BRIEF
Could you reproduce all of the entries below without a single change?

══ THE RECORDS

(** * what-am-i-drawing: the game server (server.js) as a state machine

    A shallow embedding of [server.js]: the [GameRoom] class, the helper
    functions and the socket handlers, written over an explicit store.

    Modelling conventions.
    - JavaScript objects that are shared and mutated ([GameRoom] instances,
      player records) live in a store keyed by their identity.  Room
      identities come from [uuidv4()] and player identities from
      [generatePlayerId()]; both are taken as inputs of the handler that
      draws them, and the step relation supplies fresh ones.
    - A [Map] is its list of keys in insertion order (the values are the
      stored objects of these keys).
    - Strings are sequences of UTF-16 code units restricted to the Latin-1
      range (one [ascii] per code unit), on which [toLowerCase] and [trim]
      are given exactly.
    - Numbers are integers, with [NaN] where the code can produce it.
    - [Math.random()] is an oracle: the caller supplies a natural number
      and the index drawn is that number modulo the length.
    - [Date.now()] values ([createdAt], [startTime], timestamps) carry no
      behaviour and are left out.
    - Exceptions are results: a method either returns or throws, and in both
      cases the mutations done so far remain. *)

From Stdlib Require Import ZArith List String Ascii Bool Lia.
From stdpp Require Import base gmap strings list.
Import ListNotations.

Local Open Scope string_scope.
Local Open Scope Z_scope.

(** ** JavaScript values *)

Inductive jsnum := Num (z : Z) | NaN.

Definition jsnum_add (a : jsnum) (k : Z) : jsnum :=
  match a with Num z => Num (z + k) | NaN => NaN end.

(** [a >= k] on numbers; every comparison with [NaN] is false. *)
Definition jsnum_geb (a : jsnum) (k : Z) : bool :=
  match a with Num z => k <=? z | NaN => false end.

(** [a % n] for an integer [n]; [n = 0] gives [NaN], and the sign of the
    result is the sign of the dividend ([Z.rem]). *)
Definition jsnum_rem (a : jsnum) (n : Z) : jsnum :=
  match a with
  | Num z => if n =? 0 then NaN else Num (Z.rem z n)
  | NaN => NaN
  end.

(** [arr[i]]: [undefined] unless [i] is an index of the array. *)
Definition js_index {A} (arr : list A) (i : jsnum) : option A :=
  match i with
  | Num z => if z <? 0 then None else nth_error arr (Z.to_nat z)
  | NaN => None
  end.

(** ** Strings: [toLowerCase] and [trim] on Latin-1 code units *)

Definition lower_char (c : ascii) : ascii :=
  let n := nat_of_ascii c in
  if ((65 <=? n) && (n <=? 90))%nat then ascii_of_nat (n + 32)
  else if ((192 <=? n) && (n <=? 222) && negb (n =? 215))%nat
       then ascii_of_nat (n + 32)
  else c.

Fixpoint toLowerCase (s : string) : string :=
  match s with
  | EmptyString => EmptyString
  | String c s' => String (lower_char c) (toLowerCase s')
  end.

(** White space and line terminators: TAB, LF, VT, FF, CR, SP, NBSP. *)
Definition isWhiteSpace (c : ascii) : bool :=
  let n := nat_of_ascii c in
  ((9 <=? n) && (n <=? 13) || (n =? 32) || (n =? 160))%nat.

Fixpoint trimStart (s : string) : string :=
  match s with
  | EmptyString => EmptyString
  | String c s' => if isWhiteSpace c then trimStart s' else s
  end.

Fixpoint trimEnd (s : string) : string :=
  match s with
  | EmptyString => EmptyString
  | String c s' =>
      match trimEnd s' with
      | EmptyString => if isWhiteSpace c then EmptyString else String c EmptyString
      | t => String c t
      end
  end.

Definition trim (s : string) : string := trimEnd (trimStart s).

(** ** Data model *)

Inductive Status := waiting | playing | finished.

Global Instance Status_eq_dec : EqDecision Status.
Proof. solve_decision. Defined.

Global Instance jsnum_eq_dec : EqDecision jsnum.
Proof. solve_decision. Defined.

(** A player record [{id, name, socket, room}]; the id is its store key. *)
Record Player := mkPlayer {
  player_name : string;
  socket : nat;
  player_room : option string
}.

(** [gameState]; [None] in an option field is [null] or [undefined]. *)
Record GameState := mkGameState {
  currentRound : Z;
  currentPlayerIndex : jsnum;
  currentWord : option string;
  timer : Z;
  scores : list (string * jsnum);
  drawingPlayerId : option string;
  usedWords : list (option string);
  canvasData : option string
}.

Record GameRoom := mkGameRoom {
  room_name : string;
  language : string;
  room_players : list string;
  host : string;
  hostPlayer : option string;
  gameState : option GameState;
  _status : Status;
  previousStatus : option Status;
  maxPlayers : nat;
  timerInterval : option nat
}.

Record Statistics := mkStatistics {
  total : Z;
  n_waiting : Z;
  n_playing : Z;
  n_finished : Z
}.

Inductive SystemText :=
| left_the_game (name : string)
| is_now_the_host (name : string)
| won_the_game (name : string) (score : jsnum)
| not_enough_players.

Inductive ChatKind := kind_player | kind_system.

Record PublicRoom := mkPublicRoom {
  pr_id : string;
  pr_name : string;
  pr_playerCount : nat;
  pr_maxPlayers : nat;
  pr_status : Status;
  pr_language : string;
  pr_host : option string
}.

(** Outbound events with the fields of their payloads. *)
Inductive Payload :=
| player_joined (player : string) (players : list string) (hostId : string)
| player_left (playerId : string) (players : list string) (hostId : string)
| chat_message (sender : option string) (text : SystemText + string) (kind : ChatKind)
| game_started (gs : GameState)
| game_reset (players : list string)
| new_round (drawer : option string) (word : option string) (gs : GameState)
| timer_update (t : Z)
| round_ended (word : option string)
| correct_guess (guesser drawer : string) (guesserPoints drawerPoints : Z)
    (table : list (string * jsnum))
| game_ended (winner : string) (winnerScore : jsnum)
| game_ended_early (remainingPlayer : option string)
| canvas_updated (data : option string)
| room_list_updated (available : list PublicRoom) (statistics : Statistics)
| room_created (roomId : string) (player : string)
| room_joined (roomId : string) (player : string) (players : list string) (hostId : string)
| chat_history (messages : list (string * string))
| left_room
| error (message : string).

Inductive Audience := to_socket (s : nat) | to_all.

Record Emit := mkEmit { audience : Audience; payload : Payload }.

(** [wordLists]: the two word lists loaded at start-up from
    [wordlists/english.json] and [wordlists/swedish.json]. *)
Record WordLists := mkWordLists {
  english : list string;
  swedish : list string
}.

════

REPLY TO THE TASK
(** * what-am-i-drawing: the game server (server.js) as a state machine

    A shallow embedding of [server.js]: the [GameRoom] class, the helper
    functions and the socket handlers, written over an explicit store.

    Modelling conventions.
    - JavaScript objects that are shared and mutated ([GameRoom] instances,
      player records) live in a store keyed by their identity.  Room
      identities come from [uuidv4()] and player identities from
      [generatePlayerId()]; both are taken as inputs of the handler that
      draws them, and the step relation supplies fresh ones.
    - A [Map] is its list of keys in insertion order (the values are the
      stored objects of these keys).
    - Strings are sequences of UTF-16 code units restricted to the Latin-1
      range (one [ascii] per code unit), on which [toLowerCase] and [trim]
      are given exactly.
    - Numbers are integers, with [NaN] where the code can produce it.
    - [Math.random()] is an oracle: the caller supplies a natural number
      and the index drawn is that number modulo the length.
    - [Date.now()] values ([createdAt], [startTime], timestamps) carry no
      behaviour and are left out.
    - Exceptions are results: a method either returns or throws, and in both
      cases the mutations done so far remain. *)

From Stdlib Require Import ZArith List String Ascii Bool Lia.
From stdpp Require Import base gmap strings list.
Import ListNotations.

Local Open Scope string_scope.
Local Open Scope Z_scope.

(** ** JavaScript values *)

Inductive jsnum := Num (z : Z) | NaN.

Definition jsnum_add (a : jsnum) (k : Z) : jsnum :=
  match a with Num z => Num (z + k) | NaN => NaN end.

(** [a >= k] on numbers; every comparison with [NaN] is false. *)
Definition jsnum_geb (a : jsnum) (k : Z) : bool :=
  match a with Num z => k <=? z | NaN => false end.

(** [a % n] for an integer [n]; [n = 0] gives [NaN], and the sign of the
    result is the sign of the dividend ([Z.rem]). *)
Definition jsnum_rem (a : jsnum) (n : Z) : jsnum :=
  match a with
  | Num z => if n =? 0 then NaN else Num (Z.rem z n)
  | NaN => NaN
  end.

(** [arr[i]]: [undefined] unless [i] is an index of the array. *)
Definition js_index {A} (arr : list A) (i : jsnum) : option A :=
  match i with
  | Num z => if z <? 0 then None else nth_error arr (Z.to_nat z)
  | NaN => None
  end.

(** ** Strings: [toLowerCase] and [trim] on Latin-1 code units *)

Definition lower_char (c : ascii) : ascii :=
  let n := nat_of_ascii c in
  if ((65 <=? n) && (n <=? 90))%nat then ascii_of_nat (n + 32)
  else if ((192 <=? n) && (n <=? 222) && negb (n =? 215))%nat
       then ascii_of_nat (n + 32)
  else c.

Fixpoint toLowerCase (s : string) : string :=
  match s with
  | EmptyString => EmptyString
  | String c s' => String (lower_char c) (toLowerCase s')
  end.

(** White space and line terminators: TAB, LF, VT, FF, CR, SP, NBSP. *)
Definition isWhiteSpace (c : ascii) : bool :=
  let n := nat_of_ascii c in
  ((9 <=? n) && (n <=? 13) || (n =? 32) || (n =? 160))%nat.

Fixpoint trimStart (s : string) : string :=
  match s with
  | EmptyString => EmptyString
  | String c s' => if isWhiteSpace c then trimStart s' else s
  end.

Fixpoint trimEnd (s : string) : string :=
  match s with
  | EmptyString => EmptyString
  | String c s' =>
      match trimEnd s' with
      | EmptyString => if isWhiteSpace c then EmptyString else String c EmptyString
      | t => String c t
      end
  end.

Definition trim (s : string) : string := trimEnd (trimStart s).

(** ** Data model *)

Inductive Status := waiting | playing | finished.

Global Instance Status_eq_dec : EqDecision Status.
Proof. solve_decision. Defined.

Global Instance jsnum_eq_dec : EqDecision jsnum.
Proof. solve_decision. Defined.

(** A player record [{id, name, socket, room}]; the id is its store key. *)
Record Player := mkPlayer {
  player_name : string;
  socket : nat;
  player_room : option string
}.

(** [gameState]; [None] in an option field is [null] or [undefined]. *)
Record GameState := mkGameState {
  currentRound : Z;
  currentPlayerIndex : jsnum;
  currentWord : option string;
  timer : Z;
  scores : list (string * jsnum);
  drawingPlayerId : option string;
  usedWords : list (option string);
  canvasData : option string
}.

Record GameRoom := mkGameRoom {
  room_name : string;
  language : string;
  room_players : list string;
  host : string;
  hostPlayer : option string;
  gameState : option GameState;
  _status : Status;
  previousStatus : option Status;
  maxPlayers : nat;
  timerInterval : option nat
}.

Record Statistics := mkStatistics {
  total : Z;
  n_waiting : Z;
  n_playing : Z;
  n_finished : Z
}.

Inductive SystemText :=
| left_the_game (name : string)
| is_now_the_host (name : string)
| won_the_game (name : string) (score : jsnum)
| not_enough_players.

Inductive ChatKind := kind_player | kind_system.

Record PublicRoom := mkPublicRoom {
  pr_id : string;
  pr_name : string;
  pr_playerCount : nat;
  pr_maxPlayers : nat;
  pr_status : Status;
  pr_language : string;
  pr_host : option string
}.

(** Outbound events with the fields of their payloads. *)
Inductive Payload :=
| player_joined (player : string) (players : list string) (hostId : string)
| player_left (playerId : string) (players : list string) (hostId : string)
| chat_message (sender : option string) (text : SystemText + string) (kind : ChatKind)
| game_started (gs : GameState)
| game_reset (players : list string)
| new_round (drawer : option string) (word : option string) (gs : GameState)
| timer_update (t : Z)
| round_ended (word : option string)
| correct_guess (guesser drawer : string) (guesserPoints drawerPoints : Z)
    (table : list (string * jsnum))
| game_ended (winner : string) (winnerScore : jsnum)
| game_ended_early (remainingPlayer : option string)
| canvas_updated (data : option string)
| room_list_updated (available : list PublicRoom) (statistics : Statistics)
| room_created (roomId : string) (player : string)
| room_joined (roomId : string) (player : string) (players : list string) (hostId : string)
| chat_history (messages : list (string * string))
| left_room
| error (message : string).

Inductive Audience := to_socket (s : nat) | to_all.

Record Emit := mkEmit { audience : Audience; payload : Payload }.

(** [wordLists]: the two word lists loaded at start-up from
    [wordlists/english.json] and [wordlists/swedish.json]. *)
Record WordLists := mkWordLists {
  english : list string;
  swedish : list string
}.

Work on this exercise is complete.